State government's pocketbook is affected too, with dire estimates on the cost of lost lottery sales, expensive overhead for redoing tickets and advertising, and the hit on state budgets, including money to fight problem gambling.
Kids gamble; studies suggest the sooner they get started, the riskier it can be for those disposed to having a problem. Young people gamble on cards, dice and sports. Long before the Internet, they were gambling on video games and, illegally, the daily lottery.
The advent of online games and televised poker has increased the presence of gambling in the youth culture. Mom and Dad may take comfort the kids are all sitting around the dining room table playing Texas Hold'em and not running around getting in trouble. It's all gambling and for more and more kids, it is a problem.

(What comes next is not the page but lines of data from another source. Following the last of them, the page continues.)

(* ===== verification/DrainLearn.v ===== *)
(** * What the log miner learns

    Sequences of [addLogMessage] calls from a fresh miner: no call throws, every
    message is covered by the template of its cluster, full search finds a
    cluster exactly when one covers the message, and the sizes count the
    messages. *)

From Stdlib Require Import Ascii String.
From stdpp Require Import prelude gmap list.
From Stdlib Require Import ZArith Lia.
From S2P Require Import Prelude.
From S2P Require Import JsNum.
From S2P Require Import IngestSha256.
From S2P Require Import IngestRegex.
From S2P Require Import JsUnits.
From S2P Require Import LruCache.
From S2P Require Import Drain.
From S2P Require Import DrainInvariant.

Open Scope Z_scope.
Local Open Scope maple_scope.

(** The messages of a sequence of calls, in order. *)
Fixpoint learn_all (cfg : Config) (messages : list text) (d : Drain) :
    result drain_error (Drain * list (ref * update_type)) :=
  match messages with
  | [] => Ok (d, [])
  | m :: messages' =>
      let! (d, a) := addLogMessage cfg m d in
      let! (d, rest) := learn_all cfg messages' d in
      Ok (d, a :: rest)
  end.

Section Learning.
Context (cfg : Config).
Local Notation tokens_of := (getContentAsTokens cfg).
Local Notation covers := (covers cfg).

(** The two outcomes of a call. *)
Inductive learned (d : Drain) (tokens : list text) : Drain -> ref -> update_type -> Prop :=
  | learned_grow id r c template s u :
      filed d tokens id -> clusterPeek id d = Some (r, c) ->
      createTemplate cfg tokens (logTemplateTokens c) = Ok template ->
      store_get (clusterId c) (store d) = Ok (s, Some r) -> u <> cluster_created ->
      learned d tokens
        (with_store s (with_heap (<[r := {| logTemplateTokens := template; clusterId := clusterId c;
                                            cluster_size := cluster_size c + 1 |}]> (heap d)) d)) r u
  | learned_new s :
      store_insert (clustersCounter d + 1) (length (heap d)) (store d) = Ok s ->
      (tokens = [] -> forall id, filed d [] id -> clusterPeek id d = None) ->
      learned d tokens (filed_state cfg d s tokens) (length (heap d)) cluster_created.

Lemma add_learned d content : Inv d ->
  exists d' r u, addLogMessage cfg content d = Ok (d', (r, u)) /\ learned d (tokens_of content) d' r u.
Proof.
  intros Hd. unfold addLogMessage. set (tokens := tokens_of content).
  destruct (treeSearch_ok cfg d tokens (simTh cfg) false Hd) as (res & Eres & Hres).
  rewrite Eres. cbn [result_bind]. destruct (match res with None => None | Some id => _ end) as [[r c]|] eqn:Ep.
  - destruct res as [id|]; [|done]. specialize (Hres _ eq_refl).
    destruct (grow_ok cfg d tokens id r c Hd Hres Ep) as (template & s & Et & _ & Es & _).
    rewrite Et. cbn [result_bind store with_heap]. rewrite Es. cbn [result_bind].
    do 3 eexists. split; [done|]. eapply learned_grow; try done. by case_decide.
  - assert (tokens = [] -> forall id, filed d [] id -> clusterPeek id d = None) as Hempty.
    { intros Ht id Hid. rewrite Ht in Eres. unfold filed, getClustersIdsForSeqLen in Hid.
      unfold treeSearch in Eres.
      destruct (map_get (count_key []) (keyToChildNode (rootNode d))) as [child|] eqn:E; [|by apply elem_of_nil in Hid].
      destruct (inv_empty _ Hd _ E) as [id' ->]. cbn in Hid, Eres. injection Eres as <-.
      apply list_elem_of_singleton in Hid as ->. done. }
    destruct (file_ok cfg d tokens Hd Hempty) as (s & Es & _). rewrite Es. cbn [result_bind].
    do 3 eexists. split; [done|]. by apply learned_new.
Qed.

(** A call keeps the invariant and leaves its message covered, by the cluster it
    returns. *)
Lemma learned_ok d tokens d' r u : Inv d -> learned d tokens d' r u ->
  Inv d' /\ grows cfg d d' /\ known cfg d' tokens /\
  exists c, heap d' !! r = Some c /\ covers (logTemplateTokens c) tokens.
Proof.
  intros Hd Hl. destruct Hl as [id r c template s u Hf Hp Et Es _|s Es Hempty].
  - destruct (grow_ok cfg d tokens id r c Hd Hf Hp) as (template' & s' & Et' & Hcov & Es' & Hd' & G & Hp' & Hf').
    rewrite Et in Et'. injection Et' as <-. rewrite Es in Es'. injection Es' as <-.
    split_and!; [done..| |].
    + exists id. split; [done|]. by do 2 eexists.
    + eexists. split; [by eapply peek_heap|done].
  - destruct (file_ok cfg d tokens Hd Hempty) as (s' & Es' & Hd' & G & Hp').
    rewrite Es in Es'. injection Es' as <-. split_and!; [done..| |].
    + exists (clustersCounter d + 1). split; [apply filed_new|]. do 2 eexists. split; [done|]. apply covers_self.
    + eexists. split; [by eapply peek_heap|]. apply covers_self.
Qed.

Lemma Inv_new depth simTh maxChildren maxClusters delimiters p numeric cfg' d :
  new_drain depth simTh maxChildren maxClusters delimiters p numeric = Ok (cfg', d) -> Inv d.
Proof.
  unfold new_drain. case_match; [done|]. intros [= <- <-]. split; cbn; try done.
  exists []. split; [destruct maxClusters; [apply Repr_new|done]|done].
Qed.

(** ** Search is exact *)

Lemma covers_nil : covers [] [].
Proof. constructor. Qed.

Lemma treeSearch_full d tokens : Inv d -> Z.of_nat (length tokens) < 2 ^ 53 ->
  exists res, treeSearch cfg d tokens (num_of_Z 1) true = Ok res /\
    forall id, res = Some id ->
      (forall r c, clusterPeek id d = Some (r, c) -> covers (logTemplateTokens c) tokens) /\
      (known cfg d tokens -> is_Some (clusterPeek id d)).
Proof.
  intros Hd Hn. destruct (treeSearch_ok cfg d tokens (num_of_Z 1) true Hd) as (res & Eres & Hres).
  exists res. split; [done|]. intros id ->. specialize (Hres _ eq_refl). unfold treeSearch in Eres.
  destruct (map_get (count_key tokens) (keyToChildNode (rootNode d))) as [first|] eqn:E; [|done].
  destruct tokens as [|t tokens].
  - destruct (inv_empty _ Hd _ E) as [id' ->]. cbn in Eres. injection Eres as ->. split.
    + intros r c Hp. pose proof (filed_length d _ _ _ _ Hd Hres Hp) as Hl.
      apply nil_length_inv in Hl as ->. apply covers_nil.
    + intros (id0 & Hf & r & c & Hp & _). unfold getClustersIdsForSeqLen in Hf. rewrite E in Hf.
      apply list_elem_of_singleton in Hf as ->. by rewrite Hp.
  - destruct (search_walk _ _ _ _ _) as [leaf|] eqn:Ew; [|done].
    destruct (fastMatch_full cfg d (clusterIds leaf) (t :: tokens)) as (res & E' & Hcov & _); [|done|].
    { intros id0 r c Hid Hp. eapply (filed_length d); [done| |exact Hp]. by eapply walk_filed. }
    rewrite E' in Eres. injection Eres as ->. destruct (Hcov _ eq_refl) as (_ & r & c & Hp & Hc).
    rewrite Hp. split; [|by eexists]. by intros ? ? [= <- <-].
Qed.

(** An answer always covers the message; unless the strategy is [Never], there
    is one whenever a cluster of the branch covers it. *)
Lemma match_exact d content strategy :
  Inv d -> Z.of_nat (length (tokens_of content)) < 2 ^ 53 ->
  exists res, match_cluster cfg d content strategy = Ok res /\
    (forall r c, res = Some (r, c) -> covers (logTemplateTokens c) (tokens_of content)) /\
    (strategy <> Never -> known cfg d (tokens_of content) -> is_Some res).
Proof.
  intros Hd Hn. unfold match_cluster. set (tokens := tokens_of content) in *.
  destruct (fastMatch_full cfg d (getClustersIdsForSeqLen d tokens) tokens) as (full & -> & Hfull & Hsome);
    [intros id r c; by apply filed_length|done|].
  destruct (treeSearch_full d tokens Hd Hn) as (tree & -> & Htree). cbn [result_bind].
  assert (exists res, (match full with None => None | Some id => clusterPeek id d end) = res /\
    (forall r c, res = Some (r, c) -> covers (logTemplateTokens c) tokens) /\
    (known cfg d tokens -> is_Some res)) as (res & -> & Hres).
  { eexists. split; [done|]. destruct full as [id|].
    - destruct (Hfull _ eq_refl) as (_ & r & c & Hp & Hc). rewrite Hp. split; [by intros ? ? [= <- <-]|by eexists].
    - split; [done|]. intros [id Hid]. by destruct (Hsome id Hid). }
  destruct strategy; [exists res; naive_solver|destruct tree as [id|]..].
  - eexists. split; [done|]. destruct (Htree _ eq_refl) as [H1 H2]. split; [apply H1|done].
  - eexists. split; [done|]. by split.
  - eexists. split; [done|]. destruct (Htree _ eq_refl) as [H1 H2]. split; [apply H1|by intros _].
  - exists res. naive_solver.
Qed.

(** ** Sequences of calls *)

Lemma learn_all_ok messages : forall d, Inv d ->
  exists d' answers, learn_all cfg messages d = Ok (d', answers) /\ Inv d' /\
    length answers = length messages /\ (is_map (store d) -> is_map (store d') /\
      (forall tokens, known cfg d tokens -> known cfg d' tokens) /\
      (forall m, m ∈ messages -> known cfg d' (tokens_of m))).
Proof.
  induction messages as [|m messages IH]; intros d Hd; cbn [learn_all].
  { exists d, []. split_and!; try done. intros Hm. split_and!; try done. by intros ? ?%elem_of_nil. }
  destruct (add_learned d m Hd) as (d1 & r & u & -> & Hl). cbn [result_bind].
  destruct (learned_ok _ _ _ _ _ Hd Hl) as (Hd1 & G & Hk & _).
  destruct (IH d1 Hd1) as (d' & answers & -> & Hd' & Hlen & Hmap). cbn [result_bind].
  exists d', ((r, u) :: answers). split_and!; try done; [cbn; by rewrite Hlen|].
  intros Hm. destruct (Hmap (proj1 (grows_map _ _ _ G) Hm)) as (Hm' & Hold & Hnew). split; [done|].
  split; [intros tokens Ht; by apply Hold, (grows_known cfg d d1)|].
  intros m' [->|Hin]%elem_of_cons; auto.
Qed.

End Learning.

(** C23: with the unbounded store the log miner never forgets. Whatever the
    depth, threshold, fan-out and delimiters, a sequence of messages is learned
    without an exception; afterwards every message of the sequence is matched by
    a full search or by a tree search that falls back to one, and the template of
    the cluster that answers covers the message token by token. The similarity
    is a binary64 quotient compared with one, and is one exactly for covering
    templates. *)
Theorem learned_messages_match depth th maxChildren delimiters p numeric cfg d0 messages strategy :
  new_drain depth th maxChildren None delimiters p numeric = Ok (cfg, d0) ->
  (forall m, m ∈ messages -> Z.of_nat (length (getContentAsTokens cfg m)) < 2 ^ 53) ->
  strategy <> Never ->
  exists d answers, learn_all cfg messages d0 = Ok (d, answers) /\
    forall m, m ∈ messages -> exists r c, match_cluster cfg d m strategy = Ok (Some (r, c)) /\
      covers cfg (logTemplateTokens c) (getContentAsTokens cfg m).
Proof.
  intros Hnew Hn Hst. pose proof (Inv_new _ _ _ _ _ _ _ _ _ Hnew) as Hd0.
  destruct (learn_all_ok cfg messages d0 Hd0) as (d & answers & E & Hd & _ & Hmap).
  exists d, answers. split; [done|]. intros m Hm.
  destruct Hmap as (_ & _ & Hknown).
  { unfold new_drain in Hnew. case_match; [done|]. by injection Hnew as _ <-. }
  destruct (match_exact cfg d m strategy Hd (Hn _ Hm)) as (res & Em & Hc & Hs).
  destruct (Hs Hst (Hknown _ Hm)) as [[r c] ->]. eauto.
Qed.

Lemma learned_messages_match_witness :
  let cfg := {| maxNodeDepth := 2; simTh := num_div (num_of_Z 4) (num_of_Z 10); maxChildren := 100;
                extraDelimiters := []; paramStr := lit "<*>"; parametrizeNumericTokens := true |} in
  let d0 := {| rootNode := new_node; store := MapStore []; clustersCounter := 0; heap := [] |} in
  exists d answers, learn_all cfg [lit "user 7 in"; lit "user 8 in"] d0 = Ok (d, answers) /\
    forall m, m ∈ [lit "user 7 in"; lit "user 8 in"] -> exists r c, match_cluster cfg d m Fallback = Ok (Some (r, c)) /\
      covers cfg (logTemplateTokens c) (getContentAsTokens cfg m).
Proof.
  intros cfg d0.
  apply (learned_messages_match 4 (num_div (num_of_Z 4) (num_of_Z 10)) 100 [] (lit "<*>") true cfg d0);
    [reflexivity| |discriminate].
  intros m [->|[->|[]%elem_of_nil]%elem_of_cons]%elem_of_cons; vm_compute; reflexivity.
Defined.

Let society send the message, however belatedly, to slow down and pace oneself. That is entirely the message with state after state that raised the drinking age from 18 to 21. Socially endorsed adult pleasures come at an age with a bit more maturity. Or perhaps more accurately, a greater sense of the consequences of excess and addiction.
Are the casinos, cardrooms, lottery games, horse tracks and bingo halls prepared to argue they will go under if the traffic fades from 18-, 19- and 20-year-olds?
Part of the issue here is the capacity to bet big and lose big. No one is going to blow a car payment or tuition money playing skeeball or fishing for a stuffed animal. Let's be honest about the definitions of games of chance and where the potential harms exists.
If House Bill 2872 and Senate Bill 5523 provoke a closer look at gambling and young people in the state, then the initial effort was worthwhile, even without immediate results.